— Material shown —
=== Section Start ===

Lemma rate_bounded_in_any_span_witness :
  verdicts (jump 10 (61 * second)) 2 60 ["a"; "a"; "a"; "a"; "a"; "a"] = [true; true; false; true; true; false] /\
  count "a" 0 (0 + 60 * second)
    (checks (jump 10 (61 * second)) 2 60 ["a"; "a"; "a"; "a"; "a"; "a"]
       (new (jump 10 (61 * second)) 0).1 (new (jump 10 (61 * second)) 0).2) <= 2 * 2.
Proof.
  split; [vm_compute; reflexivity|].
  apply (rate_bounded_in_any_span (jump 10 (61 * second)) 2 60); [intros a b; by apply jump_mono|by vm_compute|lia|simpl; lia].
Defined.

Lemma refused_only_after_max_witness :
  2 <= count "a" (7 - 60 * second) 7
         (take 2 (checks (jump 100 0) 2 60 ["a"; "a"; "a"] (new (jump 100 0) 0).1 (new (jump 100 0) 0).2)).
Proof.
  apply (refused_only_after_max (jump 100 0) 2 60 ["a"; "a"; "a"] 0 _
           {| ev_key := "a"; admitted := false; began := 7; ended := 10 |} []);
    [intros a b; by apply jump_mono|by vm_compute|lia|simpl; lia|reflexivity|reflexivity].
Defined.

Lemma subsecond_window_never_refuses_witness :
  (allow (fun t => Z.of_nat t) {| max_requests := 0; window := second / 2 |} "a"
     {| buckets := ∅; last_sweep := 0 |} 5).1.1 = true.
Proof.
  apply subsecond_window_never_refuses; [intros; lia|by vm_compute|done].
Defined.

(** A window longer than a day ends after a day: the sweep drops a bucket by the time
    its window began.  With a limit of 1 in two days, three requests in two days pass. *)
Theorem long_window_ends_after_a_day :
  verdicts (fun t => Z.of_nat t * (8 * 3600 * second)) 1 (2 * 86400) ["a"; "a"; "a"]
    = [true; true; true].
Proof. vm_compute. reflexivity. Qed.

(** A limit of zero refuses the first request of a key, and lets one through whenever a
    window has passed. *)
Theorem zero_limit_lets_one_through :
  verdicts (jump 4 (61 * second)) 0 60 ["a"; "a"; "a"] = [false; true; false].
Proof. vm_compute. reflexivity. Qed.

(** Without trusted proxies the key of a request is that of its connection: no header a
    client sends changes it. *)
Theorem key_ignores_headers r r' :
  connect_info r = connect_info r' -> default_key_fn r false = default_key_fn r' false.
Proof. unfold default_key_fn. by intros ->. Qed.

Lemma key_ignores_headers_witness :
  default_key_fn {| connect_info := None; header := fun _ => Some "1.2.3.4" |} false =
  default_key_fn {| connect_info := None; header := fun _ => None |} false.
Proof. apply key_ignores_headers. reflexivity. Defined.

End RateLimitSpec.

Module RetrySpec.
Import Retry.

(** The doc's formula is what is computed, wherever it fits: no width overflows. *)
Theorem backoff_exact base max_delay n :
  0 <= base -> 0 <= max_delay <= u64_max -> 1 <= n ->
  exponential_backoff base max_delay n = Z.min (base * 2 ^ (n - 1)) max_delay.
Proof.
  intros Hb Hm Hn. unfold exponential_backoff, sat_sub. replace (Z.max 0 (n - 1)) with (n - 1) by lia.
  destruct (Z.leb_spec (n - 1) 127) as [Hle|Hgt].
  - replace (Z.min (n - 1) 127) with (n - 1) by lia.
    assert (0 <= base * 2 ^ (n - 1)) by (apply Z.mul_nonneg_nonneg; [lia|apply Z.pow_nonneg; lia]).
    unfold u128_max, u64_max in *. destruct (Z.leb_spec (Z.min (2 ^ 128 - 1) (base * 2 ^ (n - 1))) (2 ^ 64 - 1)); lia.
  - replace (Z.min (n - 1) 127) with 127 by lia. destruct (decide (base = 0)) as [->|Hne].
    + rewrite !Z.mul_0_l. unfold u128_max, u64_max in *. simpl. lia.
    + assert (H127 : 2 ^ 127 <= base * 2 ^ 127) by nia.
      assert (Hpow : base * 2 ^ 127 <= base * 2 ^ (n - 1)) by (apply Z.mul_le_mono_nonneg_l, Z.pow_le_mono_r; lia).
      unfold u128_max, u64_max in *.
      destruct (Z.leb_spec (Z.min (2 ^ 128 - 1) (base * 2 ^ 127)) (2 ^ 64 - 1)); lia.
Qed.

Lemma backoff_exact_witness : exponential_backoff second (30 * second) 4 = 8 * second.
Proof. rewrite (backoff_exact second (30 * second) 4); [reflexivity|by vm_compute..]. Defined.

Section Attempts.
Context {Req T E W : Type} (l : RetryLayer (Req:=Req) (T:=T) (E:=E)) (req : Req)
  (service : Req -> W -> result T E * W).

(** The [n]-th response, from 0, of calling the service again and again. *)
Fixpoint response (n : nat) (w : W) : result T E * W :=
  match n with O => service req w | S n => response n (service req w).2 end.

Definition delays (from : Z) (n : nat) : list Z :=
  map (fun i => exponential_backoff (base_delay l) (max_delay l) (from + 1 + Z.of_nat i)) (seq 0 n).

Lemma attempts_spec fuel a w :
  0 <= a -> a + 1 < 2 ^ 32 -> max_attempts l < 2 ^ 32 ->
  (0 < fuel)%nat -> max_attempts l - a <= Z.of_nat fuel ->
  exists n, (n = 0%nat \/ a + Z.of_nat n < max_attempts l) /\
    attempts_from fuel l a req service w = Some ((response n w).1, delays a n, (response n w).2) /\
    (forall i, (i < n)%nat -> rule l req (response i w).1 = true) /\
    (rule l req (response n w).1 = true -> max_attempts l <= a + Z.of_nat n + 1).
Proof.
  revert a w. induction fuel as [|fuel IH]; intros a w Ha Ha1 Hm Hpos Hf; [lia|]. cbn [attempts_from].
  destruct (service req w) as [r w1] eqn:Hs. unfold retry.
  assert (Hadd : u32_add a 1 = a + 1) by (apply wrap_small; lia). rewrite Hadd.
  assert (Hdone : exists n, n = 0%nat) by by exists 0%nat.
  destruct (Z.leb_spec (max_attempts l) (a + 1)) as [Hle|Hgt].
  { exists 0%nat. simpl. rewrite Hs. split; [by left|]. split; [done|]. split; [lia|]. intros _. lia. }
  destruct (rule l req r) eqn:Hr; cbn [negb].
  2: { exists 0%nat. simpl. rewrite Hs. split; [by left|]. split; [done|]. split; [lia|]. simpl. congruence. }
  destruct (IH (a + 1) w1) as (n & Hn & -> & Hall & Hlast); [lia|lia|lia|lia|lia|].
  exists (S n). cbn [response]. rewrite Hs. cbn [snd]. split; [right; lia|]. split; [|split].
  - assert (Hd : delays a (S n) = exponential_backoff (base_delay l) (max_delay l) (a + 1) :: delays (a + 1) n).
    { unfold delays. cbn [seq map]. rewrite <- seq_shift, map_map. f_equal; [f_equal; lia|].
      apply map_ext. intros i. f_equal. lia. }
    by rewrite Hd.
  - intros [|i] Hi; cbn [response]; rewrite Hs; [done|]. apply Hall. lia.
  - intros H. specialize (Hlast H). lia.
Qed.

(** Retries end: the service is called [n + 1] times, at least once and at most
    [max_attempts] times, with the delays of the back-off in between; only retryable
    responses are followed by another call, and a retryable response is returned only
    when the attempts are used up. *)
Theorem retries_are_bounded fuel w :
  0 <= max_attempts l < 2 ^ 32 -> (0 < fuel)%nat -> max_attempts l <= Z.of_nat fuel ->
  exists n, (n = 0%nat \/ Z.of_nat n < max_attempts l) /\
    call fuel l req service w = Some ((response n w).1, delays 0 n, (response n w).2) /\
    (forall i, (i < n)%nat -> rule l req (response i w).1 = true) /\
    (rule l req (response n w).1 = true -> max_attempts l <= Z.of_nat n + 1).
Proof.
  intros Hm Hpos Hf. destruct (attempts_spec fuel 0 w) as (n & Hn & Hc & Hall & Hlast); [lia|lia|lia|lia|lia|].
  exists n. split; [done|]. split; [exact Hc|]. split; [done|]. intros H. specialize (Hlast H). lia.
Qed.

=== Section End ===

— Required action —
Reproduce the listing above exactly, but only from its first line through the line holding "Theorem key_ignores_headers r"; both of those lines are included.

— Answer to this task —
Lemma rate_bounded_in_any_span_witness :
  verdicts (jump 10 (61 * second)) 2 60 ["a"; "a"; "a"; "a"; "a"; "a"] = [true; true; false; true; true; false] /\
  count "a" 0 (0 + 60 * second)
    (checks (jump 10 (61 * second)) 2 60 ["a"; "a"; "a"; "a"; "a"; "a"]
       (new (jump 10 (61 * second)) 0).1 (new (jump 10 (61 * second)) 0).2) <= 2 * 2.
Proof.
  split; [vm_compute; reflexivity|].
  apply (rate_bounded_in_any_span (jump 10 (61 * second)) 2 60); [intros a b; by apply jump_mono|by vm_compute|lia|simpl; lia].
Defined.

Lemma refused_only_after_max_witness :
  2 <= count "a" (7 - 60 * second) 7
         (take 2 (checks (jump 100 0) 2 60 ["a"; "a"; "a"] (new (jump 100 0) 0).1 (new (jump 100 0) 0).2)).
Proof.
  apply (refused_only_after_max (jump 100 0) 2 60 ["a"; "a"; "a"] 0 _
           {| ev_key := "a"; admitted := false; began := 7; ended := 10 |} []);
    [intros a b; by apply jump_mono|by vm_compute|lia|simpl; lia|reflexivity|reflexivity].
Defined.

Lemma subsecond_window_never_refuses_witness :
  (allow (fun t => Z.of_nat t) {| max_requests := 0; window := second / 2 |} "a"
     {| buckets := ∅; last_sweep := 0 |} 5).1.1 = true.
Proof.
  apply subsecond_window_never_refuses; [intros; lia|by vm_compute|done].
Defined.

(** A window longer than a day ends after a day: the sweep drops a bucket by the time
    its window began.  With a limit of 1 in two days, three requests in two days pass. *)
Theorem long_window_ends_after_a_day :
  verdicts (fun t => Z.of_nat t * (8 * 3600 * second)) 1 (2 * 86400) ["a"; "a"; "a"]
    = [true; true; true].
Proof. vm_compute. reflexivity. Qed.

(** A limit of zero refuses the first request of a key, and lets one through whenever a
    window has passed. *)
Theorem zero_limit_lets_one_through :
  verdicts (jump 4 (61 * second)) 0 60 ["a"; "a"; "a"] = [false; true; false].
Proof. vm_compute. reflexivity. Qed.

(** Without trusted proxies the key of a request is that of its connection: no header a
    client sends changes it. *)
Theorem key_ignores_headers r r' :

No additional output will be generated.